(WHAT TO WORK ON) Starting at the line with "Set Maximal Implicit Insertion." and going on through the line with "p := x in k))", reproduce each line in the records below exactly and nothing more.

(DATA EXTRACTS)
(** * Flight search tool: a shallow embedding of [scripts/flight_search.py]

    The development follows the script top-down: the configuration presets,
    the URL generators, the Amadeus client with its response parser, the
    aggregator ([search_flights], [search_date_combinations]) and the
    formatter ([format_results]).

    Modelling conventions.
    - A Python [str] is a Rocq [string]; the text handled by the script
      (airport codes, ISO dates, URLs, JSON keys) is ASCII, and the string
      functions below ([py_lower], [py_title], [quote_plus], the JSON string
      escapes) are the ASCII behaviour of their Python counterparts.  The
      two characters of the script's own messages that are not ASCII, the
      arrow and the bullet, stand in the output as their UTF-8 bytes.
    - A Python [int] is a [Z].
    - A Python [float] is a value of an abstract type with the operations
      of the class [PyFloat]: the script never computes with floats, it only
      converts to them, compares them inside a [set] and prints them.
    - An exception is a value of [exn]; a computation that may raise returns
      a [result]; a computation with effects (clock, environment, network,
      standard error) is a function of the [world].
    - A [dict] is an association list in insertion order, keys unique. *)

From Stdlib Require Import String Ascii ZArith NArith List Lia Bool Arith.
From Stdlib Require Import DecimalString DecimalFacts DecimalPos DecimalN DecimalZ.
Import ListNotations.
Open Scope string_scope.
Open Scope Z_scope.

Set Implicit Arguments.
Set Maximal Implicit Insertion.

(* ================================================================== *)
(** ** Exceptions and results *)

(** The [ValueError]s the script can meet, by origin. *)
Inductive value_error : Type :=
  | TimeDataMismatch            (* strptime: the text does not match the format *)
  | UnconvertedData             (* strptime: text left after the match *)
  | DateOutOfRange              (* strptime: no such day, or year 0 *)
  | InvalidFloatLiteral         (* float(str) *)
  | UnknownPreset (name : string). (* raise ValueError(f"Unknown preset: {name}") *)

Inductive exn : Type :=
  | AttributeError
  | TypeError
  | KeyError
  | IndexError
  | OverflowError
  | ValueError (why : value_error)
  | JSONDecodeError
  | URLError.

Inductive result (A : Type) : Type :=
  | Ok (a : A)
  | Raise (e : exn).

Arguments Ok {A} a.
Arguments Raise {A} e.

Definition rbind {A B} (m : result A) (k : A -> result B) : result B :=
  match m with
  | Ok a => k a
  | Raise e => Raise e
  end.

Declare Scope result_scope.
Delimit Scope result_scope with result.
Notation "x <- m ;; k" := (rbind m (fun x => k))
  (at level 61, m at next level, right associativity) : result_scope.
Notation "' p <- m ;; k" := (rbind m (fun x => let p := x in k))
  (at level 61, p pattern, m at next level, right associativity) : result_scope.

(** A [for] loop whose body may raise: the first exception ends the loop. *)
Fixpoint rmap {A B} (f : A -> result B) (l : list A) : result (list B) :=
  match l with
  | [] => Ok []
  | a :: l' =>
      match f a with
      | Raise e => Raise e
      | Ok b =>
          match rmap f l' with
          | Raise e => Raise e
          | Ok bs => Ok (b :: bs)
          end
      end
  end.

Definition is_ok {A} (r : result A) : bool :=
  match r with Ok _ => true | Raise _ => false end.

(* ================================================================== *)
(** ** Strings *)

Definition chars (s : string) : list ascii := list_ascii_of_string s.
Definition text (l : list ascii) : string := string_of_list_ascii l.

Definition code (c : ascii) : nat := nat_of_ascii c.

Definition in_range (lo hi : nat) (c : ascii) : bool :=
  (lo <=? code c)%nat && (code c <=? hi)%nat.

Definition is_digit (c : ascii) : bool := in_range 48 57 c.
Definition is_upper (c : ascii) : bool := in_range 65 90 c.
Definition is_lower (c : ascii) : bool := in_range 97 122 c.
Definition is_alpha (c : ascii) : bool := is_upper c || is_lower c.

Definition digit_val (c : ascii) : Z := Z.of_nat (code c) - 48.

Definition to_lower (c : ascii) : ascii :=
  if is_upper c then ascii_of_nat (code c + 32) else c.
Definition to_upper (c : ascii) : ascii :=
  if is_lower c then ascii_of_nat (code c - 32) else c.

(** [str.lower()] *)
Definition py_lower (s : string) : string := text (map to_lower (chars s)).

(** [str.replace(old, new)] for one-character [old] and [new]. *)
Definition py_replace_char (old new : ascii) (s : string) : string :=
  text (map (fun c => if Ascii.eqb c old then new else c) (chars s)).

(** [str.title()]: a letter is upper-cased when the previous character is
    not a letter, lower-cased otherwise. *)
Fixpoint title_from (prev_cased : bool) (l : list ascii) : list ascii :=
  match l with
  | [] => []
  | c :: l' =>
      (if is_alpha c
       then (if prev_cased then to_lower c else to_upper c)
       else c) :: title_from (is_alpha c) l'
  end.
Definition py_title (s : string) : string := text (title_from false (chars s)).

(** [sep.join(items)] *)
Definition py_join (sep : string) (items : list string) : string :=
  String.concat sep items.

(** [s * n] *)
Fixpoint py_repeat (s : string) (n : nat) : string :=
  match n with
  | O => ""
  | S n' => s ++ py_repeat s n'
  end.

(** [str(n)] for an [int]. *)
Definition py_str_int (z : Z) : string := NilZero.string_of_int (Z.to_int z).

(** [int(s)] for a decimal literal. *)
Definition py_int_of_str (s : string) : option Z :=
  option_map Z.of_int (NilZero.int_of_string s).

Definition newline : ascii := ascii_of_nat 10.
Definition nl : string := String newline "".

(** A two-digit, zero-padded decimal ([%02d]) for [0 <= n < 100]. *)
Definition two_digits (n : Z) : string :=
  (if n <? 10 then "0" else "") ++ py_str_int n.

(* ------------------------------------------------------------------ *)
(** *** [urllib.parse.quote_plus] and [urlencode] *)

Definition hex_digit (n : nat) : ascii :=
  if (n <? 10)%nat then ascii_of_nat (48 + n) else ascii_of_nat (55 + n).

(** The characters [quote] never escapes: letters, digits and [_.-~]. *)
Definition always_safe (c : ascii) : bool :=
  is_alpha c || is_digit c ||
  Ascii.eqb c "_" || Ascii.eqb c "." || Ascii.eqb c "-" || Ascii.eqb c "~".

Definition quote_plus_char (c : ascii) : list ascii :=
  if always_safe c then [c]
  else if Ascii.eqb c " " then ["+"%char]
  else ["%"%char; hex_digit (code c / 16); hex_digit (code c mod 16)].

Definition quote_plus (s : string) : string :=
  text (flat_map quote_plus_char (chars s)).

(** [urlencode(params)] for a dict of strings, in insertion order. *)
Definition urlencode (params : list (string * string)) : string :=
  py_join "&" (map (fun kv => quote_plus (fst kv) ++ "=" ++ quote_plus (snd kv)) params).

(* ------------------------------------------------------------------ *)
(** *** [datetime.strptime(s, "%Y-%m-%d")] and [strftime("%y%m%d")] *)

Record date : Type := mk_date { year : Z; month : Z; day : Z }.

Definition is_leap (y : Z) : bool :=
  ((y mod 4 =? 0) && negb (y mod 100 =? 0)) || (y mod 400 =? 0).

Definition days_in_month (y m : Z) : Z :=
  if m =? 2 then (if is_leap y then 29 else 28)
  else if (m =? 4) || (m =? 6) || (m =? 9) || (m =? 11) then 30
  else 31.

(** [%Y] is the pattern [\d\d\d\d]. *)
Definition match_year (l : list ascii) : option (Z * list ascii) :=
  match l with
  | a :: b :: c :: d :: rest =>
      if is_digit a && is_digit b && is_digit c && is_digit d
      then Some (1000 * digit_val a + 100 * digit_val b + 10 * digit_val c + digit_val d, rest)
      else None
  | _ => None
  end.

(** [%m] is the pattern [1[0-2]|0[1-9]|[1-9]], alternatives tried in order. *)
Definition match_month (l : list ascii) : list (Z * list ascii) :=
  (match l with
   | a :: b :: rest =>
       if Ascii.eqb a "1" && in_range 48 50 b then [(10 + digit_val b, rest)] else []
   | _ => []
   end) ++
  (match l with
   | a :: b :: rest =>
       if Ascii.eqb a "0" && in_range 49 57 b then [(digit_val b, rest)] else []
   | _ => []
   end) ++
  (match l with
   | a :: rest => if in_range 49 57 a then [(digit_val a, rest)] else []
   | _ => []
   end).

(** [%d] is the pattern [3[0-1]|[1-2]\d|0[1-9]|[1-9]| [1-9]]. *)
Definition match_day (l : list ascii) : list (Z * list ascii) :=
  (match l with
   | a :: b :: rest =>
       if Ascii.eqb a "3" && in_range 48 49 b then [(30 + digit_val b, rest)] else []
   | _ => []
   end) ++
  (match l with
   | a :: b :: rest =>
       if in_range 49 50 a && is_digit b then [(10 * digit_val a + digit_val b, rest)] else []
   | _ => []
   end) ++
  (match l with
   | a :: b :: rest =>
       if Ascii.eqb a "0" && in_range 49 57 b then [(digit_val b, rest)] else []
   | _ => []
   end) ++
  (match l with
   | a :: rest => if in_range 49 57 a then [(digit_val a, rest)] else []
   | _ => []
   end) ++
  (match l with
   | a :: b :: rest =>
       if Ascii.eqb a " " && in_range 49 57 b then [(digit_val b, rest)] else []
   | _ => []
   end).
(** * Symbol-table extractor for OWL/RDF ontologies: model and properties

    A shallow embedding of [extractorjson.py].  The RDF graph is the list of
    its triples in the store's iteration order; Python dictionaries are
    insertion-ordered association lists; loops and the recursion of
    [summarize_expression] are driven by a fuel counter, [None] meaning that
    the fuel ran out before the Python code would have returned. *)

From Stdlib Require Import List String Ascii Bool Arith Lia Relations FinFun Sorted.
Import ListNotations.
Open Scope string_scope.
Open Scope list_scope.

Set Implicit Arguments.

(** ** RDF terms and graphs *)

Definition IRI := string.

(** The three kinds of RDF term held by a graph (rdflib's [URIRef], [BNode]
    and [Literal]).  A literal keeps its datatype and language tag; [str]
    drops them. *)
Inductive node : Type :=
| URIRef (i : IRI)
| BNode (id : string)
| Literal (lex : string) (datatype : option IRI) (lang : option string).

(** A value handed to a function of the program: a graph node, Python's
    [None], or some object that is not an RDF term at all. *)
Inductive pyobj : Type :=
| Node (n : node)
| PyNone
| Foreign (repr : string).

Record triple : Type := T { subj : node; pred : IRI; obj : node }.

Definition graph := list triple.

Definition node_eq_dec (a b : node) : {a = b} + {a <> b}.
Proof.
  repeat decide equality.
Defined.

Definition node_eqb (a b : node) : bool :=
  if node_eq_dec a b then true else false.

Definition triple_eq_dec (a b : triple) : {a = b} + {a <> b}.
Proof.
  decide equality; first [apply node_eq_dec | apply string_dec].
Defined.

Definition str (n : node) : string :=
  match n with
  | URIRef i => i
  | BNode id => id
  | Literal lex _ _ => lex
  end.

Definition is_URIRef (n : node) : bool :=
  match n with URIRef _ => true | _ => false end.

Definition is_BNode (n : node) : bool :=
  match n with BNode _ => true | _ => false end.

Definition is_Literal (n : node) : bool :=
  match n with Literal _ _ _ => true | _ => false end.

(EXPECTED OUTPUT)
Set Maximal Implicit Insertion.

(* ================================================================== *)
(** ** Exceptions and results *)

(** The [ValueError]s the script can meet, by origin. *)
Inductive value_error : Type :=
  | TimeDataMismatch            (* strptime: the text does not match the format *)
  | UnconvertedData             (* strptime: text left after the match *)
  | DateOutOfRange              (* strptime: no such day, or year 0 *)
  | InvalidFloatLiteral         (* float(str) *)
  | UnknownPreset (name : string). (* raise ValueError(f"Unknown preset: {name}") *)

Inductive exn : Type :=
  | AttributeError
  | TypeError
  | KeyError
  | IndexError
  | OverflowError
  | ValueError (why : value_error)
  | JSONDecodeError
  | URLError.

Inductive result (A : Type) : Type :=
  | Ok (a : A)
  | Raise (e : exn).

Arguments Ok {A} a.
Arguments Raise {A} e.

Definition rbind {A B} (m : result A) (k : A -> result B) : result B :=
  match m with
  | Ok a => k a
  | Raise e => Raise e
  end.

Declare Scope result_scope.
Delimit Scope result_scope with result.
Notation "x <- m ;; k" := (rbind m (fun x => k))
  (at level 61, m at next level, right associativity) : result_scope.
Notation "' p <- m ;; k" := (rbind m (fun x => let p := x in k))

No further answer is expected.